Recorded data
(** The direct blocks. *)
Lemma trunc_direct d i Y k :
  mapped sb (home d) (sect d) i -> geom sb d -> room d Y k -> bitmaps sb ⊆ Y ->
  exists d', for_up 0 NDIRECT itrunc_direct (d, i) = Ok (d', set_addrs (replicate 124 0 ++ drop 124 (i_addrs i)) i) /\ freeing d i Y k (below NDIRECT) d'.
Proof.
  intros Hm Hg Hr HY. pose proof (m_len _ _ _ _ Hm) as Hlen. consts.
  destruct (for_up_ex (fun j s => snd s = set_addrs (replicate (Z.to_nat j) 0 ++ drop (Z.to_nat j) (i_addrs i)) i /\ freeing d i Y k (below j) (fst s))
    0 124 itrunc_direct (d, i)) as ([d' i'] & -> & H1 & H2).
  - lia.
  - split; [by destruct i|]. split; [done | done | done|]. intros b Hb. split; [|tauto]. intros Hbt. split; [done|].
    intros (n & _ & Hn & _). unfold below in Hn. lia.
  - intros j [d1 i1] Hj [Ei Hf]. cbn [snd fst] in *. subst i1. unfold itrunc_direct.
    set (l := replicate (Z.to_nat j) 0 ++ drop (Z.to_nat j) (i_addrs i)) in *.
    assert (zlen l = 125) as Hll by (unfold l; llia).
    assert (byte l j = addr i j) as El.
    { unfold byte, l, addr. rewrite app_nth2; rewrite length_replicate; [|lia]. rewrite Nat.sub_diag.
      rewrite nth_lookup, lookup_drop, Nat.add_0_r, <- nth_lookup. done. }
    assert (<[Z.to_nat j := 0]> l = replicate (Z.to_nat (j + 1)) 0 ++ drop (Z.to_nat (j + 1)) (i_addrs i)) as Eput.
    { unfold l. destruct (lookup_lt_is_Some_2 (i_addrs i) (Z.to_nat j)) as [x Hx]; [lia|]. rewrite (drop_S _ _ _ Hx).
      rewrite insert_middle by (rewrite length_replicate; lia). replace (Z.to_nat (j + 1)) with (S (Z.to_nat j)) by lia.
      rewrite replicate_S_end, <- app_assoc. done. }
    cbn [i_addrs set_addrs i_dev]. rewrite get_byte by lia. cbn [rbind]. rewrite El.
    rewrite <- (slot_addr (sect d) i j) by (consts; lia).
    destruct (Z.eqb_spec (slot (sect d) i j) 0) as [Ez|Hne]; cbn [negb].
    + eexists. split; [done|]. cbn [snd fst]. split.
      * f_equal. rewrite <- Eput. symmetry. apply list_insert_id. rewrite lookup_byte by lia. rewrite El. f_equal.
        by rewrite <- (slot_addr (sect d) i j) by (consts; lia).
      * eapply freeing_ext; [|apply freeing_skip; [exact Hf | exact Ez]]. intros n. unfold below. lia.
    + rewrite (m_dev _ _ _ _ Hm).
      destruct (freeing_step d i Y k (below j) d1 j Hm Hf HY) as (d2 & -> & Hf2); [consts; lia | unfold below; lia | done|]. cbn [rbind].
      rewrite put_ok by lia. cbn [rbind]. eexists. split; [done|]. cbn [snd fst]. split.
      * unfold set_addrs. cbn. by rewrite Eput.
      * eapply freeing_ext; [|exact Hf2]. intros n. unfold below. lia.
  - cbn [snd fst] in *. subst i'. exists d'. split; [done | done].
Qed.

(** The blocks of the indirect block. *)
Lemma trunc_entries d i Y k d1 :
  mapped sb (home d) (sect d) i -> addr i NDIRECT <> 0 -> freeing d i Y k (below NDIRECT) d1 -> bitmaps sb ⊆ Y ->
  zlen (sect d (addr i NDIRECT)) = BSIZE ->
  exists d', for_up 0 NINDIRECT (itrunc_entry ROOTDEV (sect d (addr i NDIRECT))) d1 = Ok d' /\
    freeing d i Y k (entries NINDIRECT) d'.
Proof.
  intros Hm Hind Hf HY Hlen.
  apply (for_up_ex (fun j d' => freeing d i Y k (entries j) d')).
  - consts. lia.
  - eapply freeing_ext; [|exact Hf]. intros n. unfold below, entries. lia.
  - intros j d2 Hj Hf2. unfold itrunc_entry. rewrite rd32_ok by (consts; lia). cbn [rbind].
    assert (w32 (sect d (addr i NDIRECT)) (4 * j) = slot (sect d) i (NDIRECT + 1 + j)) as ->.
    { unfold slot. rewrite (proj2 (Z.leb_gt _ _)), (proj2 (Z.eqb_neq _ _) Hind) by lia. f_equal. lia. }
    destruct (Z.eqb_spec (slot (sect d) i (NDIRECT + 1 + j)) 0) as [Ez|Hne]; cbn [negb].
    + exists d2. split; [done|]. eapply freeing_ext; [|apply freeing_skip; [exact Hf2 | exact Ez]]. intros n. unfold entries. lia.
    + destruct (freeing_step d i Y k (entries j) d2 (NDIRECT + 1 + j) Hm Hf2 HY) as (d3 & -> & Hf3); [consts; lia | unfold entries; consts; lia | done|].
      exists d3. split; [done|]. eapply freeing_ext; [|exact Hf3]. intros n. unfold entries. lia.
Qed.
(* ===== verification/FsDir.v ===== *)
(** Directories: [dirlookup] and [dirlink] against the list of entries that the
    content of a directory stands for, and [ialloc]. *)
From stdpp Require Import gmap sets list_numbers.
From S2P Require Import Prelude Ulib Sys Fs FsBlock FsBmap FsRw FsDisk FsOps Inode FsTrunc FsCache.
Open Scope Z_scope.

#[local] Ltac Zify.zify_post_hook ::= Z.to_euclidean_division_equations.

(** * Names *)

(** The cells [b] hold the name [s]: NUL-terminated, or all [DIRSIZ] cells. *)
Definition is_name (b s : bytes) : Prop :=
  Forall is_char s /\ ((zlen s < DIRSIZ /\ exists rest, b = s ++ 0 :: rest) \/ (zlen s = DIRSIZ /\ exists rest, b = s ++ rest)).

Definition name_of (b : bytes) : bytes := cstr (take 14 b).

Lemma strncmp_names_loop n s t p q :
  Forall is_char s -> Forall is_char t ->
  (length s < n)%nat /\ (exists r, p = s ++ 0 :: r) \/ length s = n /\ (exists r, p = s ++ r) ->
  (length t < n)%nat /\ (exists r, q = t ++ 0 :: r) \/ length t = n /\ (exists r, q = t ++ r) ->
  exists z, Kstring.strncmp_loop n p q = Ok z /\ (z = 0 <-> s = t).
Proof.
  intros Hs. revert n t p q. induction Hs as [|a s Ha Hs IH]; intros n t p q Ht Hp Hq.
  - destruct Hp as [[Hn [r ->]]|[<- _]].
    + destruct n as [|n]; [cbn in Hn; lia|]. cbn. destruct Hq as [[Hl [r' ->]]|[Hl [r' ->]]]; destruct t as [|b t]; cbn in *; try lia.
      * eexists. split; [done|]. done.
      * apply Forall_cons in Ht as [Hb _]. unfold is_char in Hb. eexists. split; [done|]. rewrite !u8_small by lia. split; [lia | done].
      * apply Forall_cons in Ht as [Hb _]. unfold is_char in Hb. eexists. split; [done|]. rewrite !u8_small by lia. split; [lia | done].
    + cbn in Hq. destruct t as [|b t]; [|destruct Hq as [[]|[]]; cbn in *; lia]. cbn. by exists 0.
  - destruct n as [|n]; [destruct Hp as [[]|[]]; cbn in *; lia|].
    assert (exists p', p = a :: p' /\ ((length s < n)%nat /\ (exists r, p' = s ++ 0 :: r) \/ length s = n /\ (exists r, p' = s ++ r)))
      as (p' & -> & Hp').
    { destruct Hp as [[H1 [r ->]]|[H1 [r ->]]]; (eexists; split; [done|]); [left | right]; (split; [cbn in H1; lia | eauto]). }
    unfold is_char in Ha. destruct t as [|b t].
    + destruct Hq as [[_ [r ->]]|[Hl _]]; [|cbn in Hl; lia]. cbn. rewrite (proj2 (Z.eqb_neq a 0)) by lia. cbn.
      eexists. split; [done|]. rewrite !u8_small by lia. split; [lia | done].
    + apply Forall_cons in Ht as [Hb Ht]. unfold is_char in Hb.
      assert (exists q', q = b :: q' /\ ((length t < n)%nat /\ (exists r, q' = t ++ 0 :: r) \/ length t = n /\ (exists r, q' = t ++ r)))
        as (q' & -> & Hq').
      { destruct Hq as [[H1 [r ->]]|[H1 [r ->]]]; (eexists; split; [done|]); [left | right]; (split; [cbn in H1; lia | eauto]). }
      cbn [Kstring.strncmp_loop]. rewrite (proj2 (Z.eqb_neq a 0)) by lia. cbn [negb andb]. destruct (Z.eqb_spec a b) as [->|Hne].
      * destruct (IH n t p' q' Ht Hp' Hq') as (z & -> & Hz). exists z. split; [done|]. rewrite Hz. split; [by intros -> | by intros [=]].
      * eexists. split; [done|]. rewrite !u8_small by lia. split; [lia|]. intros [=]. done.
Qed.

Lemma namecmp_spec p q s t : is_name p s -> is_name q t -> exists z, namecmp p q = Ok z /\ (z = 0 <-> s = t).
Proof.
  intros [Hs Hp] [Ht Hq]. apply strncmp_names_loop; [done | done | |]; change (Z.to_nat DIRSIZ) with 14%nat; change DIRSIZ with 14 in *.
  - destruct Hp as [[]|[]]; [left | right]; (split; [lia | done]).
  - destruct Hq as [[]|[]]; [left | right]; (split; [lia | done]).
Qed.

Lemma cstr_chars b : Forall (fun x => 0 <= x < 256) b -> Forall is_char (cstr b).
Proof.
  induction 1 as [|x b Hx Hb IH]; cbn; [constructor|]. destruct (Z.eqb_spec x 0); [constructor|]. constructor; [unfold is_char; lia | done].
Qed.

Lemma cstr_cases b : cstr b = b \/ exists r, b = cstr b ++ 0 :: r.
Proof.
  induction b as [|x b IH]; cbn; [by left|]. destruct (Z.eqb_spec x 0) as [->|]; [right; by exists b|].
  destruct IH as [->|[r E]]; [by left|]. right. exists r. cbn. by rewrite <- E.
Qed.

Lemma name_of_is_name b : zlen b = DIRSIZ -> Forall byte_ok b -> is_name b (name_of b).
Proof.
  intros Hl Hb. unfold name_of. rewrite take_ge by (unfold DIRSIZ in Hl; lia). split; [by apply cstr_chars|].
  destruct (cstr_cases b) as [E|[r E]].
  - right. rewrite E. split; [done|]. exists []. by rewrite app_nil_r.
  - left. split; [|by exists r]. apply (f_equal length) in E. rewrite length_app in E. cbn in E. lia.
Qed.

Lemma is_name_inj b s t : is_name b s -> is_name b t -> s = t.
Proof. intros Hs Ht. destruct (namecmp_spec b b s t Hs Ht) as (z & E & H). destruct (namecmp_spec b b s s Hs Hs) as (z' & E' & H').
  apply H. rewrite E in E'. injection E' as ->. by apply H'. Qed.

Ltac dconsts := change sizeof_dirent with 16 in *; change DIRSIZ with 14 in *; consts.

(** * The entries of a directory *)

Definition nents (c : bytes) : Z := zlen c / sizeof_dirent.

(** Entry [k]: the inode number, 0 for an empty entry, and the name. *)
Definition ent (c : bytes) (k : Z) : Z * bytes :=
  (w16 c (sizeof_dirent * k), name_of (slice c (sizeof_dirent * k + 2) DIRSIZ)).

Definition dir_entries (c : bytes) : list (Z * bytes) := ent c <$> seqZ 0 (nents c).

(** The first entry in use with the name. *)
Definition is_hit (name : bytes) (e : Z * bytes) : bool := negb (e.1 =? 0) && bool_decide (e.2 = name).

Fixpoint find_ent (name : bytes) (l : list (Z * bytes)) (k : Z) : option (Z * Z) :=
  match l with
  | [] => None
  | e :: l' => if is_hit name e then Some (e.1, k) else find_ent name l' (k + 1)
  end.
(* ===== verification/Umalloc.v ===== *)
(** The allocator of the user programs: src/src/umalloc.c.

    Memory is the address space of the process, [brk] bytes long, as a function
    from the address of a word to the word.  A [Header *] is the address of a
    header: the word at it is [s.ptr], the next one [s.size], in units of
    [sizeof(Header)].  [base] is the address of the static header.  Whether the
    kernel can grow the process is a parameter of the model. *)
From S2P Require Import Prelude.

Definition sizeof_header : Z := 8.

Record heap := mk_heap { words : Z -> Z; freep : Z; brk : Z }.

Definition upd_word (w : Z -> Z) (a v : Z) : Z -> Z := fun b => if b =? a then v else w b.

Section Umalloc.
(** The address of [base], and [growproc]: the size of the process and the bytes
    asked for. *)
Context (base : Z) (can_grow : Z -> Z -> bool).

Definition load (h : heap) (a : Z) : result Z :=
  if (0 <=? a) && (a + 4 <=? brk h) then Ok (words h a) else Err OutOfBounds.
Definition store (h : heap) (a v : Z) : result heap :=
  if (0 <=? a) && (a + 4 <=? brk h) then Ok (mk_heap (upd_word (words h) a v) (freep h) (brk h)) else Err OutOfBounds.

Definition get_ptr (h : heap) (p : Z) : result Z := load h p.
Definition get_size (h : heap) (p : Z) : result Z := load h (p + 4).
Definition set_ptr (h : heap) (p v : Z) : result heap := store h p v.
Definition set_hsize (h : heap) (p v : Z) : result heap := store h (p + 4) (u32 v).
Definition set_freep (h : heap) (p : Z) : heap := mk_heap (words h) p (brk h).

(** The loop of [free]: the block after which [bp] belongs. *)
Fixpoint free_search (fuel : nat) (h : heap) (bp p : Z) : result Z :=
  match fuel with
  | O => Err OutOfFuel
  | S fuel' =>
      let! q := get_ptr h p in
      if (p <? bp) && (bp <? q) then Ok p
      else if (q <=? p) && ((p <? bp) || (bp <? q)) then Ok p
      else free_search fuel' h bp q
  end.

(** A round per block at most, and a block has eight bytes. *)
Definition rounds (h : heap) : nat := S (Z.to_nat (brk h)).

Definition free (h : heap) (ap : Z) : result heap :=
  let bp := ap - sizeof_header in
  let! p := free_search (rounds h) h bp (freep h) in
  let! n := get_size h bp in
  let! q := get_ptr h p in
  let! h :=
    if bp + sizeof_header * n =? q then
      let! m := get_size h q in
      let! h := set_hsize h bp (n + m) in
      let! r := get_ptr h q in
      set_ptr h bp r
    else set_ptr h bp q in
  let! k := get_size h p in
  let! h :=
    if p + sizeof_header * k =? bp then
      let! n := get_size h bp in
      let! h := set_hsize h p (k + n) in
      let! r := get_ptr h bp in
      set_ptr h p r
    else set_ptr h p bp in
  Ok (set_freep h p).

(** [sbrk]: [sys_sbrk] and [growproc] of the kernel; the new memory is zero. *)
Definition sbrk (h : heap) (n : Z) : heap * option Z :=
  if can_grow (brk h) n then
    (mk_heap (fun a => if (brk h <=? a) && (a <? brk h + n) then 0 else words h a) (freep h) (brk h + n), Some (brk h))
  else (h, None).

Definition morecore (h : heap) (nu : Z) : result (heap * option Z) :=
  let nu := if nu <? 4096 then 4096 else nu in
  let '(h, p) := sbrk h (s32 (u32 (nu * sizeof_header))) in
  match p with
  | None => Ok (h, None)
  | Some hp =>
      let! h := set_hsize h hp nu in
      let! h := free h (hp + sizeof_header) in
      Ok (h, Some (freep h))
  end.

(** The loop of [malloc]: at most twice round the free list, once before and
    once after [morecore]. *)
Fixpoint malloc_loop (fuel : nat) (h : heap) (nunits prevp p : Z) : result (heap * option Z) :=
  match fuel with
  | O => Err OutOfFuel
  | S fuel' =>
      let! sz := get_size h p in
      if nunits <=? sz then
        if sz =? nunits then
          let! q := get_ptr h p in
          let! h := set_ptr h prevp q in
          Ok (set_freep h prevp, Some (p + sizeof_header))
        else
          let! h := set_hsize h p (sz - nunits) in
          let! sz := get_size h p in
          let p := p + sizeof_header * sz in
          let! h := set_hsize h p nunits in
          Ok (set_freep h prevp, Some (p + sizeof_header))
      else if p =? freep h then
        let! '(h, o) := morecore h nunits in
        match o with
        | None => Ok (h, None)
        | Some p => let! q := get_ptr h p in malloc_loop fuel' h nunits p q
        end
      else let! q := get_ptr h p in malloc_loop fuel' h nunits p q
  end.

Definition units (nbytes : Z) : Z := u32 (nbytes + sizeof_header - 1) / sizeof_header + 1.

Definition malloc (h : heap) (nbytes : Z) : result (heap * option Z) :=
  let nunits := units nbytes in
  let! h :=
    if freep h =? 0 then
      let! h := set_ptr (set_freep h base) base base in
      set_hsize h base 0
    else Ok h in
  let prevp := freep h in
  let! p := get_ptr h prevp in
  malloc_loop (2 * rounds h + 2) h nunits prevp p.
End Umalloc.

■ **Task**: Please copy only these lines, exactly: the first line of the records through the line containing "intros (n &", ends included.

■ **Task solution**:
(** The direct blocks. *)
Lemma trunc_direct d i Y k :
  mapped sb (home d) (sect d) i -> geom sb d -> room d Y k -> bitmaps sb ⊆ Y ->
  exists d', for_up 0 NDIRECT itrunc_direct (d, i) = Ok (d', set_addrs (replicate 124 0 ++ drop 124 (i_addrs i)) i) /\ freeing d i Y k (below NDIRECT) d'.
Proof.
  intros Hm Hg Hr HY. pose proof (m_len _ _ _ _ Hm) as Hlen. consts.
  destruct (for_up_ex (fun j s => snd s = set_addrs (replicate (Z.to_nat j) 0 ++ drop (Z.to_nat j) (i_addrs i)) i /\ freeing d i Y k (below j) (fst s))
    0 124 itrunc_direct (d, i)) as ([d' i'] & -> & H1 & H2).
  - lia.
  - split; [by destruct i|]. split; [done | done | done|]. intros b Hb. split; [|tauto]. intros Hbt. split; [done|].
    intros (n & _ & Hn & _). unfold below in Hn. lia.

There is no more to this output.